Published: 28 July 2011
When the legal availability of kratom is being discussed, we often see some reference to the situation in Thailand. True, kratom was first scheduled for control in 1943, but for complete different reasons than often assumed. In these years, the Thai government was levying duties and taxes from users and shops involved in the opium trade. As a result the opium prices were rising and users started to take kratom to manage their withdrawal symptoms.
At the begining of the East Asian War in 1942, the decreasing income from opium trade forced the Thai government into action. They had to suppress the competition in the opium market. Making kratom illegal would recoup some of the loses. Police Major General Pin Amornwisaisoradej, a member of the House of Representatives from Lampang in a special meeting on 7 January 1943: “Taxes for opium are high while kratom is currently not being taxed. With the increase of those taxes, people are starting to use
kratom instead and this has had a visible impact on our government’s income.” (1)

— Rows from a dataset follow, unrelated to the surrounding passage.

(** * newpol: order-book monitor and arbitrage executor

    A shallow embedding of [arbitrage_executor.py] and of the state-store and
    detection parts of [orderbook_monitor.py], with the properties the
    specification states about them.

    Conventions of the embedding.
    - Python [float] arithmetic is taken through the interface [Number]: the
      definitions are written once and read at two instances, the rationals
      [Q] (exact arithmetic) and IEEE binary64 (Rocq's primitive floats, the
      arithmetic CPython uses).  Float division is the one arithmetic
      operation that raises: a zero divisor gives [ZeroDivisionError].
    - Exceptions are values of [exn] (those derived from [Exception]); a
      computation that can raise returns a [result], and a stateful one is a
      function from the state to a result and the state left behind:
      mutations made before a raise persist.
    - A Python [dict] is an association list in insertion order; a
      [deque(maxlen=n)] is a list with the oldest element first.
    - The trading client is opaque: its constructor and its two operations
      are parameters, the operations act on an abstract exchange state, and
      every invocation is recorded in the environment.
    - [time.time()] reads a logical clock that advances at each reading.
    - Order-book entries carry their price and size as numbers: the reading
      of the fields by [float(...)] is taken as done.
    - Calls to the [logging] module are left out; the monitor's own log
      deque is kept, with messages by the data they are formatted from. *)

From Stdlib Require Import List String Ascii Bool Arith Lia ZArith.
From Stdlib Require Import QArith Qabs Qfield Lqa DecimalString.
From Stdlib Require Import RelationClasses.
From Stdlib Require Import Floats.PrimFloat.
Import ListNotations.

Set Implicit Arguments.
Set Warnings "-inexact-float".
Local Close Scope Q_scope.
Local Open Scope nat_scope.
Local Open Scope string_scope.
Local Open Scope list_scope.

(* ------------------------------------------------------------------ *)
(** ** Exceptions and results *)

Inductive exn : Type :=
| ZeroDivisionError
| Exception (msg : string).

(** [str(e)] *)
Definition exn_str (e : exn) : string :=
  match e with
  | ZeroDivisionError => "float division by zero"
  | Exception msg => msg
  end.

Inductive result (T : Type) : Type :=
| Ok (v : T)
| Raise (e : exn).
Arguments Ok {T} v.
Arguments Raise {T} e.

Definition rbind {T U} (r : result T) (k : T -> result U) : result U :=
  match r with
  | Ok v => k v
  | Raise e => Raise e
  end.

Declare Scope res_scope.
Delimit Scope res_scope with res.
Notation "x <- c ;; k" := (rbind c (fun x => k))
  (at level 61, c at next level, right associativity) : res_scope.
Notation "' pat <- c ;; k" := (rbind c (fun x => match x with pat => k end))
  (at level 61, pat pattern, c at next level, right associativity) : res_scope.

Definition is_ok {T} (r : result T) : bool :=
  match r with Ok _ => true | Raise _ => false end.

(** Stateful computations over a state [S]. *)
Definition M (S T : Type) : Type := S -> result T * S.

Definition ret {S T} (v : T) : M S T := fun s => (Ok v, s).
Definition raise {S T} (e : exn) : M S T := fun s => (Raise e, s).
Definition bind {S T U} (m : M S T) (k : T -> M S U) : M S U :=
  fun s => match m s with
           | (Ok v, s') => k v s'
           | (Raise e, s') => (Raise e, s')
           end.
Definition get {S} : M S S := fun s => (Ok s, s).
Definition gets {S T} (f : S -> T) : M S T := fun s => (Ok (f s), s).
Definition modify {S} (f : S -> S) : M S unit := fun s => (Ok tt, f s).
Definition lift {S T} (r : result T) : M S T := fun s => (r, s).

(** [try: body  except Exception as e: handler e] *)
Definition try_except {S T} (body : M S T) (handler : exn -> M S T) : M S T :=
  fun s => match body s with
           | (Ok v, s') => (Ok v, s')
           | (Raise e, s') => handler e s'
           end.

Declare Scope monad_scope.
Delimit Scope monad_scope with monad.
Notation "x <- c ;; k" := (bind c (fun x => k))
  (at level 61, c at next level, right associativity) : monad_scope.
Notation "' pat <- c ;; k" := (bind c (fun x => match x with pat => k end))
  (at level 61, pat pattern, c at next level, right associativity)
  : monad_scope.
Notation "c ;;; k" := (bind c (fun _ => k))
  (at level 61, right associativity) : monad_scope.

(** [for x in xs: body x] *)
Fixpoint for_each {S X} (xs : list X) (body : X -> M S unit) : M S unit :=
  match xs with
  | [] => ret tt
  | x :: xs' => bind (body x) (fun _ => for_each xs' body)
  end.

(* ------------------------------------------------------------------ *)
(** ** Numbers *)

Class Number (A : Type) : Type := {
  nadd : A -> A -> A;
  nsub : A -> A -> A;
  nmul : A -> A -> A;
  ndiv : A -> A -> A;          (* the quotient, for a non-zero divisor *)
  nabs : A -> A;
  nltb : A -> A -> bool;       (* x < y *)
  nleb : A -> A -> bool;       (* x <= y *)
  neqb : A -> A -> bool;       (* x == y *)
  lit_0 : A;                   (* 0 *)
  lit_1 : A;                   (* 1.0 *)
  lit_2 : A;                   (* 2 *)
  lit_100 : A;                 (* 100 *)
  lit_0_001 : A                (* 0.001 *)
}.

Definition ngtb {A} `{Number A} (x y : A) : bool := nltb y x.   (* x > y *)
Definition ngeb {A} `{Number A} (x y : A) : bool := nleb y x.   (* x >= y *)

(** [x / y] on Python floats. *)
Definition py_div {A} `{Number A} (x y : A) : result A :=
  if neqb y lit_0 then Raise ZeroDivisionError else Ok (ndiv x y).

Definition Qltb (x y : Q) : bool := negb (Qle_bool y x).

#[export] Instance Number_Q : Number Q := {
  nadd := Qplus; nsub := Qminus; nmul := Qmult; ndiv := Qdiv;
  nabs := Qabs;
  nltb := Qltb; nleb := Qle_bool; neqb := Qeq_bool;
  lit_0 := 0%Q; lit_1 := 1%Q; lit_2 := 2%Q; lit_100 := 100%Q;
  lit_0_001 := (1 # 1000)%Q
}.

#[export] Instance Number_float : Number float := {
  nadd := PrimFloat.add; nsub := PrimFloat.sub; nmul := PrimFloat.mul;
  ndiv := PrimFloat.div;
  nabs := PrimFloat.abs;
  nltb := PrimFloat.ltb; nleb := PrimFloat.leb; neqb := PrimFloat.eqb;
  lit_0 := 0%float; lit_1 := 1%float; lit_2 := 2%float; lit_100 := 100%float;
  lit_0_001 := 0.001%float
}.

(* ------------------------------------------------------------------ *)
(** ** Strings, dicts, deques *)

(** Truth value of a [str]: the empty string is false. *)
Definition str_truthy (s : string) : bool :=
  match s with EmptyString => false | String _ _ => true end.

(** Truth value of an [Optional[str]]. *)
Definition opt_truthy (o : option string) : bool :=
  match o with None => false | Some s => str_truthy s end.

(** [sub in s] *)
Fixpoint str_contains (sub s : string) : bool :=
  prefix sub s ||
  match s with
  | EmptyString => false
  | String _ s' => str_contains sub s'
  end.

(** [s.split(sep)] for a non-empty [sep]: [skip] counts the characters of a
    separator occurrence still to be passed over, [cur] is the piece being
    read. *)
Fixpoint split_go (sep : string) (skip : nat) (cur : string) (s : string)
  : list string :=
  match s with
  | EmptyString => [cur]
  | String c s' =>
      match skip with
      | S n => split_go sep n cur s'
      | O => if prefix sep s
             then cur :: split_go sep (String.length sep - 1) "" s'
             else split_go sep 0 (cur ++ String c "") s'
      end
  end.

Definition str_split (sep s : string) : list string := split_go sep 0 "" s.

Definition dict (V : Type) : Type := list (string * V).

Fixpoint dict_get {V} (k : string) (d : dict V) : option V :=
  match d with
  | [] => None
  | (k', v) :: d' => if String.eqb k k' then Some v else dict_get k d'
  end.

(** [d[k] = v]: an existing key keeps its place, a new one goes last. *)
Fixpoint dict_set {V} (k : string) (v : V) (d : dict V) : dict V :=
  match d with
  | [] => [(k, v)]
  | (k', v') :: d' =>
      if String.eqb k k' then (k, v) :: d' else (k', v') :: dict_set k v d'
  end.

(** [d.values()] *)
Definition dict_values {V} (d : dict V) : list V := map snd d.

(** [d[k]] on a [defaultdict] whose factory gives [dflt] (read only). *)
Definition dict_get_default {V} (dflt : V) (k : string) (d : dict V) : V :=
  match dict_get k d with Some v => v | None => dflt end.

(** [q.append(x)] on a [deque(maxlen=maxlen)]: when the deque is full the
    element at the left end is discarded. *)
Definition deque_append {T} (maxlen : nat) (x : T) (q : list T) : list T :=
  let q' := q ++ [x] in
  if Nat.ltb maxlen (List.length q') then tl q' else q'.

(* ------------------------------------------------------------------ *)
(** ** The environment: trading client, exchange, clock *)

Inductive OrderType : Type := GTC.

(** The handle [ClobClient(host=..., key=..., chain_id=...)] returns. *)
Record ClobClient : Type := {
  cc_host : string;
  cc_key : string;
  cc_chain_id : Z
}.

(** What [create_order] hands back, as far as [place_order] looks at it. *)
Inductive Response : Type :=
| RespNone                          (* a false value: None, an empty mapping *)
| RespOther                         (* a true value without the key 'orderID' *)
| RespOrder (orderID : string).     (* a mapping with response['orderID'] *)

Section Program.

Context {A : Type} {NumA : Number A}.

Record OrderArgs : Type := {
  oa_token_id : string;
  oa_price : A;
  oa_size : A;
  oa_side : string;
  oa_order_type : OrderType
}.

Inductive ClientCall : Type :=
| CreateOrder (args : OrderArgs)
| CancelOrder (order_id : string).

(** The exchange behind the client, and the client's operations on it; each
    may raise. *)
Variable Exchange : Type.
Variable ClobClient_new : string -> string -> Z -> result ClobClient.
Variable create_order : OrderArgs -> Exchange -> result Response * Exchange.
Variable cancel_order : string -> Exchange -> result unit * Exchange.

Record Env : Type := {
  exchange : Exchange;
  calls : list ClientCall;     (* the client invocations so far, in order *)
  clock : nat
}.

(** [time.time()] *)
Definition time_time : M Env nat :=
  fun e =>
    (Ok (clock e),
     {| exchange := exchange e; calls := calls e; clock := S (clock e) |}).

Definition client_create_order (args : OrderArgs) : M Env Response :=
  fun e =>
    let (r, x) := create_order args (exchange e) in
    (r, {| exchange := x; calls := calls e ++ [CreateOrder args];
           clock := clock e |}).

Definition client_cancel_order (order_id : string) : M Env unit :=
  fun e =>
    let (r, x) := cancel_order order_id (exchange e) in
    (r, {| exchange := x; calls := calls e ++ [CancelOrder order_id];
           clock := clock e |}).

(* ------------------------------------------------------------------ *)
(** ** arbitrage_executor.py *)

Record ArbitrageOpportunity : Type := {
  opp_event_title : string;
  opp_market_type : string;
  side1_token_id : string;
  opp_side1_name : string;
  opp_side1_price : A;
  side2_token_id : string;
  opp_side2_name : string;
  opp_side2_price : A;
  opp_total : A;
  opp_profit_percent : A;
  opp_timestamp : nat
}.

Record ArbitrageExecution : Type := {
  opportunity : ArbitrageOpportunity;
  exe_bankroll : A;
  stake1 : A;
  stake2 : A;
  order1_id : option string;
  order2_id : option string;
  success : bool;
  error : option string;
  exe_timestamp : nat
}.

Record ArbitrageExecutor : Type := {
  private_key : string;
  bankroll : A;
  min_profit_percent : A;
  auto_execute : bool;
  chain_id : Z;
  client : option ClobClient;
  executions : list ArbitrageExecution;
  total_profit : A;
  successful_trades : nat;
  failed_trades : nat
}.

(** [ArbitrageExecutor.__init__] *)
Definition ArbitrageExecutor_init (private_key : string) (bankroll : A)
    (min_profit_percent : A) (auto_execute : bool) (chain_id : Z)
  : ArbitrageExecutor :=
  {| private_key := private_key;
     bankroll := bankroll;
     min_profit_percent := min_profit_percent;
     auto_execute := auto_execute;
     chain_id := chain_id;
     client :=
       match ClobClient_new "https://clob.polymarket.com" private_key chain_id
       with
       | Ok c => Some c
       | Raise _ => None
       end;
     executions := [];
     total_profit := lit_0;
     successful_trades := 0;
     failed_trades := 0 |}.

After World War II, the Kratom Act was never enforced with much vigour and for many years, kratom trees could be grown with moderation and their leaves chewed openly. In 1979, kratom was included in the Thai Narcotics Act, under Schedule 5 (the least restrictive and punitive level) along with cannabis and mushrooms, effectively reducing sentences and punishments from those intended by the Kratom Act.
Source: Series on Legislative Reform of Drug Policies Nr . 13 Apr il 2011 "Kratom in Thailand" Decriminalisation and Community Control? By Pascal Tanguay
(1). Asnangkornchai, S. & Siriwong, A. (eds.) 2005. Kratom Plant in Thai Society: Culture, Behavior, Health, Science, Laws.